Live music on Friday nights, pool tournaments and Hikurangi Anglers Club meets.
The asking price for the hotel, which is being marketed by First National's Allan Inglis, has dropped from its original price of $340,000 in 2008, to $250,000 in 2012 and now $199,000. The property, including the village green and car park, is owned by Auckland investor Hashid Singh. The lease has another four years with right of renewal for another 10 years. Melva reckons the hotel and grounds would cost about $1 million to buy outright.
A photo of snooker and pool champ Eddie Charlton is pinned to a wall behind the bar. Above it, a one-metre-long whale penis hangs from the ceiling, looking more like a beaten up baseball bat than a 1897 whale member.
"We get lots of tourists coming in to have their photo taken with it."
It was removed from the last bull whale to be processed at Whangamumu in Northland and loaned to the hotel by Des Pickles.
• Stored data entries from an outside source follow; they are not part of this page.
(** C8. Folding a range [A] whose ends are in order and are no NaN into
    any range [B] by its two ends gives the union range: the minimum is
    the smaller of the minima, the maximum the larger of the maxima up to
    the sign of a zero; this holds of the default-constructed [B] the merge
    loop starts from. The merge is commutative when the ends of [B] are in
    order too, and associative when those of [B] are in order and those of
    the range merged into are no NaN, up to numeric equality of the ends. A
    partition that has seen a sample that is no NaN has such a range;
    merging the ranges of partitions without NaN that have each seen a
    sample, in any order of the samples, gives the range of the sequential
    reduction, and so does the merge loop of [sampleVolume] under every
    schedule. *)
Theorem merge_union_assoc_comm (A B C : FloatRange) :
  range_ok A ->
  m_min (merge B A) = std_min (m_min B) (m_min A)
  /\ same_number (m_max (merge B A)) (std_max (m_max B) (m_max A))
  /\ (is_nan (m_min B) = false -> is_nan (m_max B) = false ->
      range_eq (merge B A)
               (mkRange (std_min (m_min B) (m_min A)) (std_max (m_max B) (m_max A))))
  /\ (range_ok B -> range_eq (merge B A) (merge A B))
  /\ (range_ok B -> is_nan (m_min C) = false -> is_nan (m_max C) = false ->
      range_eq (merge (merge C B) A) (merge C (merge B A)))
  /\ (forall samples : list float,
       Exists (fun x => is_nan x = false) samples ->
       range_ok (accumulate ValueRange samples))
  /\ (forall (parts : list (list float)) (threads : list nat) (samples : list float),
       Forall (fun p => p <> [] /\ no_nan p) parts ->
       length threads = length parts ->
       samples ≡ₚ concat parts ->
       range_eq (merge_ranges (zip threads (accumulate ValueRange <$> parts)))
                (accumulate ValueRange samples))
  /\ (forall sch1 sch2 extents f r0 buf st r buf',
        fits_int extents -> (forall c, is_nan (f c) = false) ->
        sampleVolume sch1 sch2 extents f r0 buf = Some (st, r, buf') ->
        range_eq r (accumulate ValueRange (f <$> cells (lattice extents)))).
Proof.
  intros HA.
  pose proof (range_ok_mergeable _ HA) as MA.
  destruct HA as (HA1 & HA2 & HA3).
  assert (N : forall a b : float, is_nan a = false -> is_nan b = false -> no_nan [a; b])
    by (intros; now repeat constructor).
  assert (N1 : forall a : float, is_nan a = false -> no_nan [a])
    by (intros; now repeat constructor).
  assert (S1 : forall X : FloatRange, is_nan (m_min X) = false -> is_nan (m_max X) = false ->
                 summarises X [m_min X] [m_max X]).
  { intros X H1 H2. repeat split; trivial; constructor;
      try apply fle_refl; try constructor; now apply feq_refl. }
  assert (U : forall X : FloatRange, is_nan (m_min X) = false -> is_nan (m_max X) = false ->
                range_eq (merge X A)
                  (mkRange (std_min (m_min X) (m_min A)) (std_max (m_max X) (m_max A)))).
  { intros X H1 H2.
    pose proof (merge_mergeable X A _ _ _ _ (N1 _ HA1) (N1 _ HA2) (S1 X H1 H2) MA) as MXA.
    simpl in MXA. split.
    - eapply (extremum_unique (le := fle)); [apply (N _ _ H1 HA1) | apply MXA |].
      apply (fold_sel_extremum (sel := std_min) [m_min A] (m_min X)); auto.
    - eapply (extremum_unique (le := fge)); [apply (N _ _ H2 HA2) | apply MXA |].
      apply (fold_sel_extremum (sel := std_max) [m_max A] (m_max X)); auto. }
  refine (conj _ (conj _ (conj (U B) (conj _ (conj _ (conj _ (conj _ _))))))).
  - rewrite merge_ends. cbn [m_min fold_left].
    destruct (is_nan (m_min B)) eqn:NB.
    + destruct (m_min B); try discriminate.
      assert (K : forall a, std_min S754_nan a = S754_nan)
        by (intros [[]|[]| |[] ? ?]; reflexivity).
      now rewrite !K.
    + apply std_min_absorb.
      apply fle_trans with (m_min A); trivial. apply std_min_le_r.
  - destruct (is_nan (m_max B)) eqn:NB.
    + rewrite merge_ends. cbn [m_max fold_left].
      destruct (m_max B); try discriminate.
      assert (K : forall a, std_max S754_nan a = S754_nan)
        by (intros [[]|[]| |[] ? ?]; reflexivity).
      left. now rewrite !K.
    + destruct (is_nan (m_min B)) eqn:NB'.
      * (* the maximum does not depend on the minimum *)
        pose proof (U (mkRange (m_max B) (m_max B)) NB NB) as [_ E].
        cbn [m_max] in E. rewrite merge_ends in E |- *. cbn [m_max fold_left] in E |- *.
        now apply feq_cases.
      * destruct (U B NB' NB) as [_ E]. cbn [m_max] in E. now apply feq_cases.
  - intros HB. pose proof (range_ok_mergeable _ HB) as MB.
    destruct HB as (HB1 & HB2 & HB3).
    pose proof (merge_mergeable B A _ _ _ _ (N1 _ HA1) (N1 _ HA2) (proj1 MB) MA) as MBA.
    pose proof (merge_mergeable A B _ _ _ _ (N1 _ HB1) (N1 _ HB2) (proj1 MA) MB) as MAB.
    simpl in MBA, MAB. split.
    + eapply (extremum_unique (le := fle)); [apply (N _ _ HB1 HA1) | apply MBA |].
      eapply extremum_perm; [apply perm_swap | apply MAB].
    + eapply (extremum_unique (le := fge)); [apply (N _ _ HB2 HA2) | apply MBA |].
      eapply extremum_perm; [apply perm_swap | apply MAB].
  - intros HB HC1 HC2. pose proof (range_ok_mergeable _ HB) as MB.
    destruct HB as (HB1 & HB2 & HB3).
    pose proof (S1 C HC1 HC2) as SC.
    pose proof (merge_mergeable B A _ _ _ _ (N1 _ HA1) (N1 _ HA2) (proj1 MB) MA) as MBA.
    pose proof (merge_mergeable C B _ _ _ _ (N1 _ HB1) (N1 _ HB2) SC MB) as MCB.
    pose proof (merge_mergeable (merge C B) A _ _ _ _ (N1 _ HA1) (N1 _ HA2) (proj1 MCB) MA)
      as L.
    pose proof (merge_mergeable C (merge B A) _ _ _ _ (N _ _ HB1 HA1) (N _ _ HB2 HA2)
                  SC MBA) as R.
    simpl in L, R. split.
    + eapply (extremum_unique (le := fle)); [| apply L | apply R].
      now repeat constructor.
    + eapply (extremum_unique (le := fge)); [| apply L | apply R].
      now repeat constructor.
  - intros samples Hs. apply accumulate_range_ok; [reflexivity | reflexivity | now right].
  - intros parts threads samples Hparts Hlen Hperm.
    unfold merge_ranges. rewrite fold_left_merge_snd.
    rewrite snd_zip by (rewrite length_fmap; lia).
    assert (Hnn : no_nan (concat parts)).
    { clear -Hparts. induction Hparts as [|p ps [_ Hp] _ IH]; simpl; [constructor|].
      now apply Forall_app. }
    assert (Hns : no_nan samples) by (unfold no_nan; now rewrite Hperm).
    pose proof (merge_parts_summarises parts ValueRange [] Hparts
                  (accumulate_summarises ValueRange [] eq_refl eq_refl ltac:(constructor)))
      as Hm.
    pose proof (accumulate_summarises ValueRange samples eq_refl eq_refl Hns) as Hs.
    simpl in Hm, Hs.
    eapply summarises_unique; [| | | | exact Hm | exact Hs].
    + now constructor.
    + now constructor.
    + now rewrite Hperm.
    + now rewrite Hperm.
  - intros sch1 sch2 extents f r0 buf st r buf'. apply sampleVolume_range.
Qed.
Mr Pickles had never reclaimed the phallic ornament and Melva says "it was now part of the chattels".
Other memorabilia circling the bar's patrons while they sup beer are a number of menacing boar and deer heads, two stuffed ducks in flying motion, two stuffed pheasants and a dozen boar husks, as well as a gigantic swordfish - the spoils of local weightlifting legend and hunting enthusiast Peter Wedge and his brother Noel.
Fifty metal trays surround the walls too, also for gratis with the nine bedrooms, outdoor garden bar, bottle store, free standing TAB with 13 pokie machines, the restaurant, two bars and kitchen.
The hotel was built in 1880 when Hikurangi township, established in 1862 when 12,000 acres was purchased by the District Commissioner of Lands from local Maori, was a centre for milling timber and digging kauri gum.
It was made from two buildings - the two-storey accommodation portion a boarding house from up the road which was moved on skids to where it now stands on King St.
The township has seen some flooding and Melva says she once spotted an old photo of the hotel with a dinghy floating in flood waters outside the local watering hole.
"The kitchen once went on fire, I was told. The entire maids' quarters were in flames but it burnt right through to the water tank. It quenched itself."
Melva hopes to sell the lot for cash and move to Tauranga, where she can spend time with her three grandchildren and two children.
"I have a daughter and son down there - Napier and Tauranga."
Her son spent some time serving in Iraq with the NZ Police in 2008.
"He called me once, from there, and he was saying 'the rockets are starting to land, I have to go'. I never knew if those chats and his words would be his last to me. Then he'd phone me back 30 minutes later, calm as you like."
She said she wanted to spend more time with her family.